Start of Study material
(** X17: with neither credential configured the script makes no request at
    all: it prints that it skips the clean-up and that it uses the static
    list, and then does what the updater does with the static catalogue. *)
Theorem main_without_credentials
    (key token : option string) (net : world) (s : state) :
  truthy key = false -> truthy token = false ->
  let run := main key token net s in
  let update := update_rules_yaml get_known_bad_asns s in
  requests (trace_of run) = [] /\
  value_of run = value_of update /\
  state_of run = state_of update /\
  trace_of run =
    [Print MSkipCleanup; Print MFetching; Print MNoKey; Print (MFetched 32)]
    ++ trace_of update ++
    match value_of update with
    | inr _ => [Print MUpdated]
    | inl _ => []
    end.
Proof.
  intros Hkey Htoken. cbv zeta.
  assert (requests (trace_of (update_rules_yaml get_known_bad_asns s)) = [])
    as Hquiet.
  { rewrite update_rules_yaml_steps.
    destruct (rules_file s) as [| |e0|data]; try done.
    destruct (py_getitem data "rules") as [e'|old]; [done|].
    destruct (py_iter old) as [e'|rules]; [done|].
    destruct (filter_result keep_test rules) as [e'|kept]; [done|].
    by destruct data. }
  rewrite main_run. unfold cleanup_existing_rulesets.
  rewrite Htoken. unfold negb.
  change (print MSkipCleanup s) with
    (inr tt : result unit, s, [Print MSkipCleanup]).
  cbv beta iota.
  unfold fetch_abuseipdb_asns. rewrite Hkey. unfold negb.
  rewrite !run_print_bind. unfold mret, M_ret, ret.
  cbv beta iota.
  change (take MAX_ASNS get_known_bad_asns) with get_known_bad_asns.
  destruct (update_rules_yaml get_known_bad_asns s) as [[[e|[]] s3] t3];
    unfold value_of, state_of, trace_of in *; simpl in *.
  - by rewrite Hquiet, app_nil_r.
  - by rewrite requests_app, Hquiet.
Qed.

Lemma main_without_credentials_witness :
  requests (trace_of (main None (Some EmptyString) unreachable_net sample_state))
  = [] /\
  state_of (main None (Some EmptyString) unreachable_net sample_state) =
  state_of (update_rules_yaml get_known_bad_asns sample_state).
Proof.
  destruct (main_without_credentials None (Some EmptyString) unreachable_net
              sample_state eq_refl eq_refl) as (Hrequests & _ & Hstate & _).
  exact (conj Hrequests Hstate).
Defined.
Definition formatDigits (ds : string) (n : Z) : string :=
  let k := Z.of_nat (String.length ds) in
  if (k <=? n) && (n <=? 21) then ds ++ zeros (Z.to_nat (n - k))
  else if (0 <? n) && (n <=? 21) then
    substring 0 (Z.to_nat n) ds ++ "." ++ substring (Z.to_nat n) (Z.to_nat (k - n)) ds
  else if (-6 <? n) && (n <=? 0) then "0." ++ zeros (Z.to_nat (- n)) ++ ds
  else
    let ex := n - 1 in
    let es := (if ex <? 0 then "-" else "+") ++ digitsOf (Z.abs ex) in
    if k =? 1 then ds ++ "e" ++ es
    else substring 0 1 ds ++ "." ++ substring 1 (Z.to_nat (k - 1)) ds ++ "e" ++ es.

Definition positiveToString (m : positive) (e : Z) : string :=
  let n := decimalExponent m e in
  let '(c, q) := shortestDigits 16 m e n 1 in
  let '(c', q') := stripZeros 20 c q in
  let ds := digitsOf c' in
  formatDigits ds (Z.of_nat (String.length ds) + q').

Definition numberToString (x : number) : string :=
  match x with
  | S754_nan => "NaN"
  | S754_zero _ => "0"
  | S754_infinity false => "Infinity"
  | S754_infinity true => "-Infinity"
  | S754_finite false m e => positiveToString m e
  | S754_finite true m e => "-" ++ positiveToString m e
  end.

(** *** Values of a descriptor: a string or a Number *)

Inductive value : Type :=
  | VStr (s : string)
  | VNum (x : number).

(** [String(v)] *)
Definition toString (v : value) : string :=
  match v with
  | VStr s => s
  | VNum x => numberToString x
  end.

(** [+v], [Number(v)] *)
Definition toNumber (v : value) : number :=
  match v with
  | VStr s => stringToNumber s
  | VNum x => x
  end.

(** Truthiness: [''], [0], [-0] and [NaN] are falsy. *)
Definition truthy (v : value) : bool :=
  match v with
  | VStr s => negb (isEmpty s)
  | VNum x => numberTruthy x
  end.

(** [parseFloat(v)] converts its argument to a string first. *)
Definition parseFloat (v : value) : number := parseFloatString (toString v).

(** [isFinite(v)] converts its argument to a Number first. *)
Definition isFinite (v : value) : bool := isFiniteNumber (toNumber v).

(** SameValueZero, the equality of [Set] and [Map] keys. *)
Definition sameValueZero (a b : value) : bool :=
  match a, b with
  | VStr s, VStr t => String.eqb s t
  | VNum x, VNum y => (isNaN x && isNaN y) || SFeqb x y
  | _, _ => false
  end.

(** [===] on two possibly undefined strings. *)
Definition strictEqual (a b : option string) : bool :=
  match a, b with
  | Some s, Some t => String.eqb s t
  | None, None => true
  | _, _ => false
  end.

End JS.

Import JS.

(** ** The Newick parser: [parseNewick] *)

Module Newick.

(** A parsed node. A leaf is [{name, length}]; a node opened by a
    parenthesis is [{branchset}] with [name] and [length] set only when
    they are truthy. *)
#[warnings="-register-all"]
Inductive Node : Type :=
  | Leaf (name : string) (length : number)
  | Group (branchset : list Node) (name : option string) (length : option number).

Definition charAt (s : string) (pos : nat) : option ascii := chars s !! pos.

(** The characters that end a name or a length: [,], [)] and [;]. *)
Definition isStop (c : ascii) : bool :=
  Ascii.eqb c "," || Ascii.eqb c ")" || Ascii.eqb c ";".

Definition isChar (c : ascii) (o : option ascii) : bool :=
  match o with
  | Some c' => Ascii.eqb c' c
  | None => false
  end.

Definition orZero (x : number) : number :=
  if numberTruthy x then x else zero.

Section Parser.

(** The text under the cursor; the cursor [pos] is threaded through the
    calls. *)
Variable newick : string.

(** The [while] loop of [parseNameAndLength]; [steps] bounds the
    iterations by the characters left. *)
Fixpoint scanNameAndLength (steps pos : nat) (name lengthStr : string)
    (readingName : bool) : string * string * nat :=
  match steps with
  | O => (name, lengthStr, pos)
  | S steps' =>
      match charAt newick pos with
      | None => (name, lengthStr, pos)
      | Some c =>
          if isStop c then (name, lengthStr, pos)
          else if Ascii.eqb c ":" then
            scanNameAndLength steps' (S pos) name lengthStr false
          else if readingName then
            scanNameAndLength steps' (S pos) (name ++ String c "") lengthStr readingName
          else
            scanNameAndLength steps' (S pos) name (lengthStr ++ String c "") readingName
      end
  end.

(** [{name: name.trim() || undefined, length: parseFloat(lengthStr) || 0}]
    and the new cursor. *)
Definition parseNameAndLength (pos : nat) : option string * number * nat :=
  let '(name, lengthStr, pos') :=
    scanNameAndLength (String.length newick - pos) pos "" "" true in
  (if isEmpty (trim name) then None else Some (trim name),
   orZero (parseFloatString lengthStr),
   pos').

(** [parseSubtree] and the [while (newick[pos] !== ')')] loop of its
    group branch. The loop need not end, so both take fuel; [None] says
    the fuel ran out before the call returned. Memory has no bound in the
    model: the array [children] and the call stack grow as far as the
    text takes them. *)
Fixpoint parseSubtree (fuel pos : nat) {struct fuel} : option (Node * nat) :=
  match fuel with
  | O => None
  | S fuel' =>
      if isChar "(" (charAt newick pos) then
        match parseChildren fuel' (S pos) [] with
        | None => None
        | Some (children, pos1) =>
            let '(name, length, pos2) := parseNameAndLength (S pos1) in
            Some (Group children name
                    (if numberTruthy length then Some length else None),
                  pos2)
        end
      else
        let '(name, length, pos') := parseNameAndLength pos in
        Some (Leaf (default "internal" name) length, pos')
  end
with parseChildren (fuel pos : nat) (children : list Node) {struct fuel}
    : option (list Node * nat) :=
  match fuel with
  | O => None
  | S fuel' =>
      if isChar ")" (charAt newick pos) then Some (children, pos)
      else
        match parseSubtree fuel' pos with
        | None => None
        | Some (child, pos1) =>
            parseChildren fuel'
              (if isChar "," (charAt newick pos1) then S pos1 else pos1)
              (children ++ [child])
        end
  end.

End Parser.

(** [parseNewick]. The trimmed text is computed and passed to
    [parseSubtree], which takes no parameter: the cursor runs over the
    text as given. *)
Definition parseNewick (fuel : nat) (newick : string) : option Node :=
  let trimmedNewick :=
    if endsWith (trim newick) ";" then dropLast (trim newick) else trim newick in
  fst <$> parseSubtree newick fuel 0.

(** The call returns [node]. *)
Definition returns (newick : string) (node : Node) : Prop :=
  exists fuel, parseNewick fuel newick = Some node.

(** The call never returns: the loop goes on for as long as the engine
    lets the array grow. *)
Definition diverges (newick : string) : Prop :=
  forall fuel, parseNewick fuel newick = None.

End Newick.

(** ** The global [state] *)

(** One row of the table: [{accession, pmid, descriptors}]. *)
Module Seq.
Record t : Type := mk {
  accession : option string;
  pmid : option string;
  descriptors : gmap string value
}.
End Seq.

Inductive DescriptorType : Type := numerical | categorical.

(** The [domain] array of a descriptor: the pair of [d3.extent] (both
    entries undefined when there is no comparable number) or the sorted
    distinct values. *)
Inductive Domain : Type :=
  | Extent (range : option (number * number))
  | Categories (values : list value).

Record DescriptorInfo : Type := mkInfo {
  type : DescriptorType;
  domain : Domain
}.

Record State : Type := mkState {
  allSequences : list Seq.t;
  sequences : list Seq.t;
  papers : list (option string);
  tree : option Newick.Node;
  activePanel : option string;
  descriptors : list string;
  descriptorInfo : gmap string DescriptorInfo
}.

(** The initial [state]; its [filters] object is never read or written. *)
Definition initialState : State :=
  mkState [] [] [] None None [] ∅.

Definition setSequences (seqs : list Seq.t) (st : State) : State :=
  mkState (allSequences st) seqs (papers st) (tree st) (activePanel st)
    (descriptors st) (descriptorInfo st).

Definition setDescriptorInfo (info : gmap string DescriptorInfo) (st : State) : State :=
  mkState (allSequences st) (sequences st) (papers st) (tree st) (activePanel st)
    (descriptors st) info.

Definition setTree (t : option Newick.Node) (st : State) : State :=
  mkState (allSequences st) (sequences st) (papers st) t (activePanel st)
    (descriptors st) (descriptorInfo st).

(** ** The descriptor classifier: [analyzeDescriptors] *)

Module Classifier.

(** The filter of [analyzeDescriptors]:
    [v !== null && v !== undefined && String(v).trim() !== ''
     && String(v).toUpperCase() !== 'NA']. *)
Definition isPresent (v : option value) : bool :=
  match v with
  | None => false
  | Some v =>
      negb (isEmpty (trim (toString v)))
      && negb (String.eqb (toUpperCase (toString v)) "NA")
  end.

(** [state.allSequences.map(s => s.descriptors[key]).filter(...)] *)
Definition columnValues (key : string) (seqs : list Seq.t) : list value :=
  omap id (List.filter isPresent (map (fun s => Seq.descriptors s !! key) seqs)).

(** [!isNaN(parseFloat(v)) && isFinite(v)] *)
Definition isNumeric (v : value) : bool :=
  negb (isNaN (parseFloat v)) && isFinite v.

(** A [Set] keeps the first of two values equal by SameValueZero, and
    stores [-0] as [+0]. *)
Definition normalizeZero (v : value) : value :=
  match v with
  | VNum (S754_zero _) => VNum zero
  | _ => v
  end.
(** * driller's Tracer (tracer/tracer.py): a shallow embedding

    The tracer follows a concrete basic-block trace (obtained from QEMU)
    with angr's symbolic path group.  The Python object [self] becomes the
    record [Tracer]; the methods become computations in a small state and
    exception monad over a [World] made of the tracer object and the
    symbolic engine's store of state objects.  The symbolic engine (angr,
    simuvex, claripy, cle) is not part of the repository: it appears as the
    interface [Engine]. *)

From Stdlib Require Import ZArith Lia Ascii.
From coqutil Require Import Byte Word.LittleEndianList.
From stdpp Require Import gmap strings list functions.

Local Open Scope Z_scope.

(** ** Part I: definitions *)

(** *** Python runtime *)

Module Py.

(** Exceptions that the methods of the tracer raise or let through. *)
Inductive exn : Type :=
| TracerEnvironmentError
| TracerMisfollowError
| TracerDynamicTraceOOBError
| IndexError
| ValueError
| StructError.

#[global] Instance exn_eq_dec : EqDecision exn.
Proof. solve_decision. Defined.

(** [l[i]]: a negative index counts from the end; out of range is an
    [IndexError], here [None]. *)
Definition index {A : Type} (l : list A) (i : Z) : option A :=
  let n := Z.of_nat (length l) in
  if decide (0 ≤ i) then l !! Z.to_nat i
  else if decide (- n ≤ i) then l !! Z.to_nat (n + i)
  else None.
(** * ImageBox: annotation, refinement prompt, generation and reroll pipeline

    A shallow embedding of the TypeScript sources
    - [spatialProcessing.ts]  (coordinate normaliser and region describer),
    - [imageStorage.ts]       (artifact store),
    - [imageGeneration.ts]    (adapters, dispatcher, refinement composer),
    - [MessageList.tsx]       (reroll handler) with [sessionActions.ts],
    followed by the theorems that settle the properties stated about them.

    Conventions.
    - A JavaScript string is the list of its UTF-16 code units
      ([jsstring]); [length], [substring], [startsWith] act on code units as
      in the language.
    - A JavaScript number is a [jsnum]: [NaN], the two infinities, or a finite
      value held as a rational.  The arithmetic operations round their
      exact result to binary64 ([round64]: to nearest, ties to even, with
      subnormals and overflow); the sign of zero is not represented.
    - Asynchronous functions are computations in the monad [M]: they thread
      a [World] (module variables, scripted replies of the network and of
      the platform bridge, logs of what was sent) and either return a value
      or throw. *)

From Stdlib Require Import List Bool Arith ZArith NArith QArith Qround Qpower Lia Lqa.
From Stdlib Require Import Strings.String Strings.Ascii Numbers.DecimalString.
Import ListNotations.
End of Study material
### What you have to do
The expected answer is an exact copy of the lines above, beginning at the line with "text takes them. *)" and ending at the line with "(children, pos1) =>", with both ends in.

### Solution to the problem
    text takes them. *)
Fixpoint parseSubtree (fuel pos : nat) {struct fuel} : option (Node * nat) :=
  match fuel with
  | O => None
  | S fuel' =>
      if isChar "(" (charAt newick pos) then
        match parseChildren fuel' (S pos) [] with
        | None => None
        | Some (children, pos1) =>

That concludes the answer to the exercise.